● Task brief
Reproduce exactly the lines of the material beneath, from the line that contains "typ16_of w x" to the line that contains "set (c := scm_x_destroy_window_x", both included, and no other lines.

● Given data

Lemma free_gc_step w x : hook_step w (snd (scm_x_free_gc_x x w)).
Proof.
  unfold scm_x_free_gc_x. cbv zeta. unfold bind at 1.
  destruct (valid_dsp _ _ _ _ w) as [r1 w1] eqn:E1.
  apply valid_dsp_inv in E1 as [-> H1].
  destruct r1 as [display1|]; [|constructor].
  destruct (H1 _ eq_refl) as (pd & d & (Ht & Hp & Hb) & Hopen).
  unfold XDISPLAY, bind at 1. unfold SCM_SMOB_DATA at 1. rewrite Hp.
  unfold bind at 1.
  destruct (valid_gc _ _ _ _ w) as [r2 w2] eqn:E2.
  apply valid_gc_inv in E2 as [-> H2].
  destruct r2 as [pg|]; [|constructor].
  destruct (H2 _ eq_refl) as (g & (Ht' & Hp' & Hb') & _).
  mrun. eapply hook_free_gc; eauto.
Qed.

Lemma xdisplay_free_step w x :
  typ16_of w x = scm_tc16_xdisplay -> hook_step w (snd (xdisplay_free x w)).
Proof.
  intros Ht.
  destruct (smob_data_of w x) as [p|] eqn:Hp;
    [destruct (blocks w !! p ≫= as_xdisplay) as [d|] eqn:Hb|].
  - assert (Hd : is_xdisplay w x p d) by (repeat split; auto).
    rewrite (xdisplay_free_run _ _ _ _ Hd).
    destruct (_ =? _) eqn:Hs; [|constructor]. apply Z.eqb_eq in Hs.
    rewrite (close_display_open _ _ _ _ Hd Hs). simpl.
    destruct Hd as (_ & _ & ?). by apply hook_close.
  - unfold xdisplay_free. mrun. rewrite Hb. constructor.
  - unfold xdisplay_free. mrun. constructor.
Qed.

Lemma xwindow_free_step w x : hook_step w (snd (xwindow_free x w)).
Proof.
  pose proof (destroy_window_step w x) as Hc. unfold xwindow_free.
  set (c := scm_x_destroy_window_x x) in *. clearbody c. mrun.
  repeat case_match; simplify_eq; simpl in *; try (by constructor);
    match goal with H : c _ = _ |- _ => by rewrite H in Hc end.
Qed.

● Output for this task
  typ16_of w x = scm_tc16_xdisplay -> hook_step w (snd (xdisplay_free x w)).
Proof.
  intros Ht.
  destruct (smob_data_of w x) as [p|] eqn:Hp;
    [destruct (blocks w !! p ≫= as_xdisplay) as [d|] eqn:Hb|].
  - assert (Hd : is_xdisplay w x p d) by (repeat split; auto).
    rewrite (xdisplay_free_run _ _ _ _ Hd).
    destruct (_ =? _) eqn:Hs; [|constructor]. apply Z.eqb_eq in Hs.
    rewrite (close_display_open _ _ _ _ Hd Hs). simpl.
    destruct Hd as (_ & _ & ?). by apply hook_close.
  - unfold xdisplay_free. mrun. rewrite Hb. constructor.
  - unfold xdisplay_free. mrun. constructor.
Qed.

Lemma xwindow_free_step w x : hook_step w (snd (xwindow_free x w)).
Proof.
  pose proof (destroy_window_step w x) as Hc. unfold xwindow_free.
  set (c := scm_x_destroy_window_x x) in *. clearbody c. mrun.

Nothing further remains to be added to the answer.